We retain your personal information only for as long as necessary for the purposes for which it was collected. This is usually the duration of our relationship with you, plus a reasonable period thereafter to fulfil our legal obligations (e.g., financial record-keeping, handling complaints, or defending potential claims). Payment information is retained only as long as necessary to process your transaction. When data is no longer needed, it is securely deleted or anonymised.

Use of Data Processors

To help provide our services, we may engage third-party service providers (known as ‘processors’) to process personal information on our behalf. These typically include:

  • Payment processing providers, to securely handle card payments and transactions.
  • Delivery partners, to facilitate the delivery of your order.
  • IT support services, for website hosting, security, and data storage.

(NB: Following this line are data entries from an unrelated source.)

Lemma resting_placed d c :
  0 < d -> resting d c ->
  spherical (placed c) = Spherical.mk d (PI / 2) 0
  /\ target (placed c) = Vector3.mk 0 0 0
  /\ Camera.position (object (placed c)) = Vector3.mk 0 0 d.
Proof.
  intros Hd (Hpos & Hup & Htgt & Hauto & Hdamp & Hdt & Hdp & Hpan & Hscale
             & Hminaz & Hpol & Hmin & Hmax).
  assert (Hq : quatOf c = Quaternion.new).
  { unfold quatOf. rewrite Hup. apply quat_upright. }
  assert (Hs : spherical (placed c) = Spherical.mk d (PI / 2) 0).
  { rewrite placed_spherical. unfold restricted.
    rewrite restrictSpherical_spherical.
    destruct (kept_fields _ _ (integrateRotation_kept (quatOf c) c))
      as (Hset & _ & _ & _ & -> & _).
    destruct (settings_limits _ _ Hset) as (-> & -> & -> & ->).
    destruct (carried_fields _ _ (integrateRotation_carried (quatOf c) c))
      as (_ & _ & _ & ->).
    rewrite (integrateRotation_spherical _ c Hauto). cbv zeta.
    rewrite Hq, applyQuaternion_identity, Hpos, Htgt, Hdt, Hdp, Hminaz,
      Hscale.
    replace (Vector3.sub (Vector3.mk 0 0 d) (Vector3.mk 0 0 0))
      with (Vector3.mk 0 0 d)
      by (apply Vector3_ext; cbn; ring).
    rewrite (spherical_on_axis d Hd).
    cbn [Spherical.radius Spherical.phi Spherical.theta restrictTheta].
    pose proof PI_gt_3. pose proof EPS_pos.
    assert (EPS < 1) by (unfold EPS; lra).
    replace (PI / 2 + 0 * (if enableDamping c then dampingFactor c else 1))
      with (PI / 2) by ring.
    replace (0 + 0 * (if enableDamping c then dampingFactor c else 1))
      with 0 by ring.
    rewrite (Rmin_right (maxPolarAngle c)) by lra.
    rewrite (Rmax_right (minPolarAngle c)) by lra.
    rewrite (Rmin_right (PI - EPS)) by lra.
    rewrite (Rmax_right EPS) by lra.
    replace (d * 1) with d by ring.
    f_equal.
    destruct (maxDistance c) as [m|]; cbn [min_upper le_upper] in *.
    - rewrite Rmin_right by lra. apply Rmax_right. lra.
    - apply Rmax_right. lra. }
  assert (Ht : target (placed c) = Vector3.mk 0 0 0).
  { rewrite placed_target, Hdamp, Htgt, Hpan.
    apply Vector3_ext; cbn; ring. }
  repeat split; [exact Hs | exact Ht |].
  rewrite placed_position, Hs, Ht, Hq, applyQuaternion_identity_inverse,
    vector_on_axis.
  apply Vector3_ext; cbn; ring.
Qed.

(** From rest, [update] leaves the controller at rest, and when the
    camera is more than a thousandth from the origin it reports a change
    all the same. *)
Lemma resting_update d c :
  0 < d -> resting d c ->
  resting d (snd (update c))
  /\ (EPS < d * d ->
      fst (update c) = true
      /\ dispatched (snd (update c)) = dispatched c ++ [change]).
Proof.
  intros Hd Hr.
  destruct (resting_placed d c Hd Hr) as (Hs & Ht & Hp).
  destruct Hr as (Hpos & Hup & Htgt & Hauto & Hdamp & Hdt & Hdp & Hpan
                  & Hscale & Hminaz & Hpol & Hmin & Hmax).
  destruct (kept_fields _ _ (placed_kept c))
    as (Hset & F1 & F2 & F3 & F4 & F5 & F6 & F7 & _).
  destruct (settings_limits _ _ Hset) as (E1 & E2 & E3 & E4).
  split.
  - unfold resting.
    rewrite !(update_placed (fun x => Camera.position (object x)))
      by reflexivity.
    rewrite !(update_placed (fun x => Camera.up (object x))) by reflexivity.
    rewrite !(update_placed target) by reflexivity.
    rewrite !(update_placed autoRotate) by reflexivity.
    rewrite !(update_placed enableDamping) by reflexivity.
    rewrite !(update_placed sphericalDelta) by reflexivity.
    rewrite !(update_placed panOffset) by reflexivity.
    rewrite !(update_placed scale) by reflexivity.
    rewrite !(update_placed minAzimuthAngle) by reflexivity.
    rewrite !(update_placed minPolarAngle) by reflexivity.
    rewrite !(update_placed maxPolarAngle) by reflexivity.
    rewrite !(update_placed minDistance) by reflexivity.
    rewrite !(update_placed maxDistance) by reflexivity.
    rewrite Hp, Ht, F7, Hup, F1, F2, F4, E1, E2, E3, E4,
      placed_scale, placed_panOffset, Hdamp,
      (placed_sphericalDelta_undamped c Hdamp).
    cbn [Spherical.theta Spherical.phi].
    repeat split; try assumption; try reflexivity; lra.
  - intros Hfar.
    assert (Hf : fst (update c) = true).
    { rewrite update_fst, Hp.
      rewrite (Rgtb_true (Vector3.distanceToSquared _ _)).
      - apply orb_true_iff. left. apply orb_true_r.
      - unfold Vector3.distanceToSquared, Vector3.new.
        cbn [Vector3.x Vector3.y Vector3.z]. lra. }
    split; [exact Hf|]. rewrite update_dispatched, Hf. reflexivity.
Qed.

We ensure any processors we engage operate under a contract and comply with data protection laws. They are only permitted to process your data as instructed by us and for the purposes stated in this policy.

Your Rights Under GDPR

You have several important rights regarding how your personal data is used. These include:

  • The right to be informed – To know how your personal data is being used.
  • The right of access – To request a copy of the personal data we hold about you.
  • The right to rectification – To request corrections to inaccurate or incomplete data.
  • The right to erasure (‘right to be forgotten’) – To request the deletion of your data where there is no lawful reason to continue processing it.
  • The right to restrict processing – To request that we restrict how we use your data in certain circumstances.
  • The right to data portability – To request transfer of your data to another service provider.
  • The right to object – To object to certain types of processing, such as direct marketing.
  • Rights relating to automated decision-making and profiling – We do not carry out any automated profiling or decision-making based on your data.

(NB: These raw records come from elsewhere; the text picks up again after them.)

(** X10. For a named work that accepts [work_run] as its run, if
    [create_work] returns but the app's [caller_queues] then holds no entry
    under the work's name, step 4 raises [KeyError] for that name:
    the backend is already attached to the work, but [work.run] is what
    [create_work] left, not a proxy, and the proxy is never called. *)
Theorem dynamic_run_wrapper_missing_caller_queue `{Collaborators}
    (self : Backend) (args : list Value) (app work : ref) (work_run : Callable)
    (kwargs : list (string * Value)) (s s2 : World) (W W2 : LightningWork)
    (A A2 : LightningApp) (m : gmap string QueueHandle) :
  works s !! work = Some W -> name W <> "" ->
  apps s !! app = Some A -> registries_ready A ->
  run_assignable W work_run = true ->
  create_work self app work
    {| apps := <[app := register_in self (name W) A]> (apps s);
       works := <[work := with_run work_run W]> (works s) |} = (Return tt, s2) ->
  works s2 !! work = Some W2 -> apps s2 !! app = Some A2 ->
  caller_queues A2 = Some m -> m !! name W2 = None ->
  _dynamic_run_wrapper self args app work work_run kwargs s =
  (Raise (KeyError (name W2)),
   {| apps := apps s2;
      works := <[work := {| name := name W2; class_name := class_name W2;
                            run := run W2; _backend := Some self |}]> (works s2) |}).
Proof.
  intros EW N EA R G EC EW2 EA2 EQ EM.
  rewrite (dynamic_run_wrapper_until_proxy self args app work work_run kwargs
             s W A s2 W2 EW N EA R G EC EW2).
  unfold install_proxy_and_run.
  erewrite bind_return by (apply read_work_live; simpl; apply lookup_insert_eq).
  erewrite bind_return by (apply read_app_live; simpl; exact EA2).
  unfold lift at 1. unfold bind at 1. rewrite EQ. simpl. rewrite EM. reflexivity.
Qed.
(** What [strip_padding] does to the output of [btoa]. *)
Lemma strip_padding_padded l :
  let x := map b64_char (sextets_of_octets l) in
  Forall (fun c => Ascii.eqb c "=" = false) x ->
  strip_padding (x ++ padding (List.length l)) = x.
Proof.
  cbn zeta. intros Hx. unfold strip_padding.
  rewrite length_app, length_map, padded_length. cbn [Nat.eqb].
  rewrite rev_app_distr.
  assert (Hsx : (List.length (sextets_of_octets l)
                 = (4 * List.length l + 2) / 3)%nat)
    by apply sextets_of_octets_length.
  set (x := map b64_char (sextets_of_octets l)) in *.
  pose proof (Forall_rev Hx) as Hrev.
  unfold padding.
  destruct (List.length l mod 3)%nat as [| [| [| k]]] eqn:Em; cbn [rev app].
  - destruct (rev x) as [| c1 [| c2 r]] eqn:E; rewrite ?app_nil_r; try reflexivity.
    inversion_clear Hrev as [| ? ? Hc _]. rewrite Hc. reflexivity.
  - rewrite !Ascii.eqb_refl. apply rev_involutive.
  - destruct (rev x) as [| c2 r] eqn:E.
    + exfalso. apply (f_equal (@List.length _)) in E.
      rewrite length_rev in E. unfold x in E. rewrite length_map, Hsx in E.
      cbn [List.length] in E.
      assert (List.length l <> 0)%nat by (intros Z; rewrite Z in Em; discriminate).
      assert (3 <= 4 * List.length l + 2)%nat by lia.
      pose proof (Nat.Div0.div_le_mono 3 (4 * List.length l + 2) 3 H0) as Hd.
      change (3 / 3)%nat with 1%nat in Hd. lia.
    + cbn [app]. inversion_clear Hrev as [| ? ? Hc _].
      rewrite Ascii.eqb_refl, Hc.
      apply (f_equal (@rev _)) in E. rewrite rev_involutive in E.
      rewrite E. reflexivity.
  - destruct (rev x) as [| c1 [| c2 r]] eqn:E; rewrite ?app_nil_r; try reflexivity.
    inversion_clear Hrev as [| ? ? Hc _]. rewrite Hc. reflexivity.
Qed.

(** [coerceToArrayBuffer] also reads the standard, padded base64 that
    [btoa] writes. *)
Theorem decode_standard_base64 (b : list byte) :
  coerceToArrayBuffer (VStr (btoa (binary_string_of_bytes b)))
  = Normal (VArrayBuffer b).
Proof.
  pose proof (sextets_bounded _ (bytes_bounded b)) as Hb.
  destruct (text_of_sextets _ Hb) as [Hs [Hw [He Hstd]]].
  unfold coerceToArrayBuffer.
  assert (Hatob : atob (replace_char "_" "/"
                          (replace_char "-" "+" (btoa (binary_string_of_bytes b))))
                  = Normal (binary_string_of_bytes b)).
  { rewrite <- (str_chars (replace_char "_" "/" _)), chars_to_std.
    unfold btoa. rewrite chars_str, octets_of_binary_string, map_app, Hstd.
    assert (Hp : map to_std (padding (List.length (map Byte.to_N b)))
                 = padding (List.length (map Byte.to_N b))).
    { unfold padding.
      destruct (List.length (map Byte.to_N b) mod 3)%nat as [| [| [| k]]];
        reflexivity. }
    rewrite Hp. unfold atob. rewrite chars_str.
    rewrite filter_all.
    2:{ apply Forall_app. split.
        - eapply Forall_impl; [| exact Hw]. cbn. intros c Hc. rewrite Hc. reflexivity.
        - eapply Forall_impl; [| apply padding_all_eq]. cbn beta. intros c Hc.
          apply Ascii.eqb_eq in Hc. subst c. reflexivity. }
    rewrite (strip_padding_padded (map Byte.to_N b) He).
    rewrite length_map, (canonical_length _ (sextets_canonical _)), Hs.
    rewrite octets_of_sextets_of_octets by apply bytes_bounded.
    unfold binary_string_of_bytes. rewrite map_map. do 2 f_equal.
    apply map_ext. intros x. symmetry. apply ascii_of_byte_via_N. }
  rewrite Hatob. cbn [cbind]. unfold bytes_of_binary_string, binary_string_of_bytes.
  rewrite chars_str, map_map. do 2 f_equal.
  rewrite <- (map_id b) at 2. apply map_ext. apply byte_of_ascii_of_byte.
Qed.

Lemma sextets_of_text_foreign l c :
  In c l -> b64_index c = None -> sextets_of_text l = None.
Proof.
  induction l as [| d l IH]; intros Hin Hc; [contradiction |].
  cbn [sextets_of_text]. destruct Hin as [-> | Hin].
  - rewrite Hc. reflexivity.
  - rewrite (IH Hin Hc). destruct (b64_index d); reflexivity.
Qed.

Lemma strip_padding_keeps l c :
  In c l -> Ascii.eqb c "=" = false -> In c (strip_padding l).
Proof.
  intros Hin Hc. unfold strip_padding.
  destruct (List.length l mod 4 =? 0)%nat; [| exact Hin].
  destruct (rev l) as [| c1 [| c2 r]] eqn:E; try exact Hin.
  assert (Hr : In c (c1 :: c2 :: r)) by (rewrite <- E; apply in_rev in Hin; exact Hin).
  destruct (Ascii.eqb c1 "=") eqn:E1; [| exact Hin].
  apply Ascii.eqb_eq in E1. subst c1.
  destruct Hr as [<- | Hr]; [rewrite Ascii.eqb_refl in Hc; discriminate |].
  destruct (Ascii.eqb c2 "=") eqn:E2.
  - apply Ascii.eqb_eq in E2. subst c2.
    destruct Hr as [<- | Hr]; [rewrite Ascii.eqb_refl in Hc; discriminate |].
    apply in_rev in Hr. exact Hr.
  - apply in_rev in Hr. exact Hr.
Qed.

(** One character that belongs to neither alphabet, is no white space and
    no [=], anywhere in the text, makes [coerceToArrayBuffer] throw the
    error of [atob]. *)
Theorem decode_foreign_character (t : string) (c : ascii) :
  In c (chars t) -> foreign c = true ->
  decode t = Throw InvalidCharacterError.
Proof.
  intros Hin Hf. pose proof (foreign_to_std c Hf) as Hstd.
  unfold foreign in Hf. repeat rewrite andb_true_iff in Hf.
  destruct Hf as [[[Hw He] Hi] _].
  apply negb_true_iff in Hw, He.
  destruct (b64_index c) eqn:Hidx; [discriminate |].
  unfold decode, coerceToArrayBuffer.
  rewrite <- (str_chars (replace_char "_" "/" (replace_char "-" "+" t))).
  rewrite chars_to_std. unfold atob. rewrite chars_str.
  set (l := strip_padding _).
  assert (Hl : In c l).
  { apply strip_padding_keeps; [| exact He]. apply filter_In. split.
    - rewrite <- Hstd. apply in_map, Hin.
    - rewrite Hw. reflexivity. }
  rewrite (sextets_of_text_foreign l c Hl Hidx).
  destruct (List.length l mod 4 =? 1)%nat; reflexivity.
Qed.
(** [calculate_cross_correlation] on the two selected signals. *)
Definition calculate_cross_correlation (selection1 selection2 : option trace)
    (max_lag : R) : cross_outcome :=
  match selection1, selection2 with
  | Some t1, Some t2 =>
      match on_common_grid t1 t2 with
      | Some (common_time, signal1_interp, signal2_interp) =>
          peak_of (lag_window common_time signal1_interp signal2_interp max_lag)
      | None => cross_error
      end
  | _, _ => cross_error
  end.

End Analyses.

End Correlation.

(** ** The vocabulary of the properties *)

Section PipelineVocabulary.
Import Numpy SignalProcessing.
Local Open Scope Q_scope.

Definition ceil_div (n k : nat) : nat := (n + k - 1) / k.

(** A cutoff outside the open interval from zero to the Nyquist frequency. *)
Definition outside_nyquist (cutoff : cutoff_t) (fs : Q) : Prop :=
  match cutoff with
  | Scalar c => c <= 0 \/ fs / 2 <= c
  | Sequence cs => Exists (fun c => c <= 0 \/ fs / 2 <= c) cs
  end.

(** The inputs the filter does not filter. *)
Definition degenerate (raw : list float64) (cutoff : cutoff_t) (fs : Q) (order : Z)
  : Prop :=
  raw = [] \/ (Z.of_nat (length raw) < min_length order)%Z \/ outside_nyquist cutoff fs.

(** The median absolute deviation of the reference channel. *)
Definition mad_of (control : list Q) : Q :=
  median (map (fun x => Qabs (x - median control)) control).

To exercise any of these rights, you will need to provide sufficient identification so we can verify your request. We commit to responding to such requests within one month, unless an extension is required due to the complexity of your request.

Data Security

We are committed to ensuring the security and confidentiality of your personal information. We have implemented appropriate technical and organisational measures to prevent unauthorised access, alteration, disclosure, or loss of your information, including encryption, access controls, secure payment processing, and regular security reviews.

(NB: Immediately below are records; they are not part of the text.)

Lemma mask_sum_status status frame :
  mask_sum (status_mask status frame) = count_status status frame.
Proof.
  unfold count_status, status_mask.
  induction frame as [|r frame IH]; [done|].
  rewrite filter_cons; cbn [fmap list_fmap mask_sum foldr].
  fold (mask_sum ((λ r, bool_decide (delivery_status r = status)) <$> frame)).
  rewrite IH. case_bool_decide as Hs.
  - by rewrite decide_True.
  - by rewrite decide_False.
Qed.

(** The guards keep every division away from a zero divisor: the body
    of [compute_kpis] returns on every frame, with these values. *)
Lemma kpis_returns frame :
  kpis frame =
  Return {|
    total_revenue := revenue_of frame;
    total_profit := profit_of frame;
    total_orders := length frame;
    profit_margin :=
      if bool_decide (0 < revenue_of frame)%Qc
      then (profit_of frame / revenue_of frame * Qc_of_Z 100)%Qc else 0%Qc;
    avg_order_value :=
      if bool_decide (0 < length frame)%nat
      then (revenue_of frame / Qc_of_nat (length frame))%Qc else 0%Qc;
    on_time_rate :=
      if bool_decide (0 < length frame)%nat
      then (Qc_of_nat (count_status "Shipping on time" frame)
            / Qc_of_nat (length frame) * Qc_of_Z 100)%Qc
      else 0%Qc;
    late_deliveries := count_status "Late delivery" frame
  |}.
Proof.
  unfold kpis, revenue_of, profit_of. rewrite !mask_sum_status.
  set (revenue := series_sum (sales_per_order <$> frame)).
  set (profit := series_sum (profit_per_order <$> frame)).
  assert (Hmargin : (if bool_decide (0 < revenue)%Qc
                     then q ← truediv profit revenue; mret (q * Qc_of_Z 100)%Qc
                     else mret 0%Qc)
                    = Return (if bool_decide (0 < revenue)%Qc
                              then (profit / revenue * Qc_of_Z 100)%Qc else 0%Qc)).
  { case_bool_decide as Hpos; [|reflexivity].
    rewrite truediv_neq_0; [reflexivity|].
    intros Hz. rewrite Hz in Hpos. by apply Qclt_not_le in Hpos. }
  rewrite Hmargin; clear Hmargin. cbn [mbind result_bind].
  destruct (decide (0 < length frame)%nat) as [Hcount|Hcount].
  - rewrite !(bool_decide_eq_true_2 (0 < length frame)%nat) by done.
    by rewrite !truediv_neq_0 by by apply Qc_of_nat_neq_0.
  - by rewrite !(bool_decide_eq_false_2 (0 < length frame)%nat) by done.
Qed.

Lemma compute_kpis_kpis self :
  compute_kpis self = (kpis (filtered_df self), self).
Proof. done. Qed.

(** C2, as amended. On every Filtered View [compute_kpis] returns (no
    division raises) seven scalars: the sum of the sales, the sum of the
    profits, the number of records, the margin [100*profit/revenue]
    when the revenue is above 0 and 0 otherwise, the average order
    value [revenue/count], or 0 on no record, the on-time rate [100 *
    on-time count / count], or 0 on no record, and the count of late
    deliveries; on a view of 0 rows all seven are 0. *)
Theorem compute_kpis_formulas self :
  let frame := filtered_df self in
  ∃ k, compute_kpis self = (Return k, self)
    ∧ total_revenue k = revenue_of frame
    ∧ total_profit k = profit_of frame
    ∧ total_orders k = length frame
    ∧ profit_margin k =
        (if bool_decide (0 < revenue_of frame)%Qc
         then (Qc_of_Z 100 * profit_of frame / revenue_of frame)%Qc
         else 0%Qc)
    ∧ avg_order_value k =
        (if bool_decide (length frame = 0%nat) then 0%Qc
         else (revenue_of frame / Qc_of_nat (length frame))%Qc)
    ∧ on_time_rate k =
        (if bool_decide (length frame = 0%nat) then 0%Qc
         else (Qc_of_Z 100 * Qc_of_nat (count_status "Shipping on time" frame)
               / Qc_of_nat (length frame))%Qc)
    ∧ late_deliveries k = count_status "Late delivery" frame
    ∧ (compute_kpis {| df := df self; filtered_df := []; filters := filters self |}).1
      = Return (mkKPIs 0%Qc 0%Qc 0 0%Qc 0%Qc 0%Qc 0).
Proof.
  intros frame; subst frame. eexists. rewrite !compute_kpis_kpis, kpis_returns.
  split; [reflexivity|]. cbn [total_revenue total_profit total_orders
    profit_margin avg_order_value on_time_rate late_deliveries].
  split_and!; try reflexivity.
  - case_bool_decide; [|done]. unfold Qcdiv. ring.
  - rewrite bool_decide_pos. by case_bool_decide.
  - rewrite bool_decide_pos. case_bool_decide; [done|].
    simpl. unfold Qcdiv. ring.
Qed.

(** C2 as the specification words it fails on a view of negative
    revenue: the margin returned is 0, the revenue is not 0, and
    [100*profit/revenue] is not 0. *)
Lemma compute_kpis_margin_counterexample :
  ∃ k, compute_kpis (init [order_refund]) = (Return k, init [order_refund])
    ∧ total_revenue k ≠ 0%Qc
    ∧ profit_margin k ≠ (Qc_of_Z 100 * total_profit k / total_revenue k)%Qc.
Proof.
  eexists. rewrite compute_kpis_kpis, kpis_returns.
  split; [reflexivity|]. cbn [total_revenue total_profit profit_margin].
  split; intros Heq; apply (f_equal this) in Heq; vm_compute in Heq;
    discriminate.
Qed.

(** C8. On a Filtered View whose total revenue is below 0,
    [compute_kpis] returns the margin 0: the guard [total_revenue > 0]
    keeps the margin formula for a revenue above 0. *)
Theorem negative_revenue_margin_zero self :
  (revenue_of (filtered_df self) < 0)%Qc →
  ∃ k, compute_kpis self = (Return k, self)
    ∧ total_revenue k = revenue_of (filtered_df self)
    ∧ profit_margin k = 0%Qc.
Proof.
  intros Hneg. eexists. rewrite compute_kpis_kpis, kpis_returns.
  split; [reflexivity|]. split; [reflexivity|].
  cbn [profit_margin]. rewrite bool_decide_eq_false_2; [done|].
  intros Hpos. apply (Qclt_not_le _ _ Hpos). by apply Qclt_le_weak.
Qed.

(** ** No filter set *)

Section Unfiltered.

Context `{ToDatetime}.

Lemma all_unset_get fs key :
  all_unset fs → key ∈ filter_keys → dict_get fs key = PyNone.
Proof. unfold all_unset. rewrite Forall_forall. auto. Qed.

Lemma init_all_unset loaded : all_unset (filters (init loaded)).
Proof. apply Forall_forall. intros key _. apply dict_get_no_filters. Qed.

(** With no entry set the derived view is the whole frame. *)
Lemma view_all_unset fs frame : all_unset fs → view fs frame = Return frame.
Proof.
  intros Hfs. unfold view.
  rewrite (all_unset_get fs "date_range" Hfs)
    by (unfold filter_keys; set_solver).
  unfold date_stage, truthy, mbind, result_bind, mret, result_ret. f_equal.
  rewrite foldl_filter_column. apply filter_all. intros r.
  apply Forall_forall. intros col Hcol. unfold allowed.
  rewrite (all_unset_get fs col.1 Hfs); [done|].
  unfold filter_keys. apply elem_of_app. left.
  by apply list_elem_of_fmap_2.
Qed.

(** The body of [compute_kpis] computes the guarded formulas. *)
Lemma kpis_guarded frame : kpis frame = Return (kpi_formulas_guarded frame).
Proof.
  rewrite kpis_returns. unfold kpi_formulas_guarded. do 2 f_equal.
  - case_bool_decide; [|done]. unfold Qcdiv. ring.
  - rewrite bool_decide_pos. by case_bool_decide.
  - rewrite bool_decide_pos. case_bool_decide; [done|].
    simpl. unfold Qcdiv. ring.
Qed.

(** C6, as amended. With all six filters unset, [apply_filters] returns
    and stores the full record set as Filtered View, and [compute_kpis]
    returns the seven scalars that the formulas give on the full record
    set: the sum of the sales, the sum of the profits, the number of
    records, the margin [100*profit/revenue] when the revenue is above
    0 and 0 otherwise, the average order value [revenue/count], or 0 on
    no record, the on-time rate [100 * on-time count / count], or 0 on
    no record, and the count of late deliveries. So it does on the
    object as constructed, whose six filters are [None]. *)
Theorem compute_kpis_unfiltered self :
  all_unset (filters self) →
  let frame := df self in
  (apply_filters self).1 = Return tt
  ∧ filtered_df (apply_filters self).2 = frame
  ∧ compute_kpis (apply_filters self).2
    = (Return {|
         total_revenue := revenue_of frame;
         total_profit := profit_of frame;
         total_orders := length frame;
         profit_margin :=
           if bool_decide (0 < revenue_of frame)%Qc
           then (Qc_of_Z 100 * profit_of frame / revenue_of frame)%Qc
           else 0%Qc;
         avg_order_value :=
           if bool_decide (length frame = 0%nat) then 0%Qc
           else (revenue_of frame / Qc_of_nat (length frame))%Qc;
         on_time_rate :=
           if bool_decide (length frame = 0%nat) then 0%Qc
           else (Qc_of_Z 100 * Qc_of_nat (count_status "Shipping on time" frame)
                 / Qc_of_nat (length frame))%Qc;
         late_deliveries := count_status "Late delivery" frame |},
       (apply_filters self).2)
  ∧ all_unset (filters (init frame))
  ∧ compute_kpis (init frame) = (Return (kpi_formulas_guarded frame), init frame).
Proof.
  intros Hfs frame. subst frame.
  rewrite apply_filters_view, (view_all_unset _ _ Hfs).
  split_and!; try done.
  - rewrite compute_kpis_kpis, kpis_guarded. done.
  - apply init_all_unset.
  - rewrite compute_kpis_kpis. simpl. by rewrite kpis_guarded.
Qed.

End Unfiltered.

(** ** The cached loader *)

Section LoaderTheory.

Context `{Pandas}.

(** A stored frame stays stored, whatever is loaded next. *)
Lemma load_data_keeps_cache csv_file w path frame :
  cache w !! path = Some frame →
  cache (load_data csv_file w).2 !! path = Some frame.
Proof.
  intros Hpath. unfold load_data.
  destruct (cache w !! csv_file) as [stored|] eqn:Hhit; [done|].
  destruct (load_data_body _ _); [|done]. simpl.
  rewrite lookup_insert_ne; [done|]. congruence.
Qed.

International Data Transfers

Your personal data is usually stored and processed within the United Kingdom. However, if we need to transfer data outside the UK or European Economic Area (EEA) to provide you with services, we will ensure that appropriate safeguards are in place, such as approved contractual clauses or other lawful mechanisms.

Children's Privacy

Our products and services are not aimed at children under the age of 16. We do not knowingly collect personal data from children under 16. If you believe that a child has provided us with personal information, please contact us so we can take appropriate action.

Updates to This Policy

We may update this Privacy Policy occasionally to reflect changes in our practices, legal obligations, or in response to customer feedback. The latest version will always be available on our website. We advise you to review the policy periodically to stay informed of how we protect your information.

Contact and Complaints

If you have any questions, concerns, or wish to exercise your rights relating to your personal data, please reach out to us using the contact details provided on our website. You also have the right to lodge a complaint with the Information Commissioner’s Office (ICO) if you are not satisfied with our handling of your data.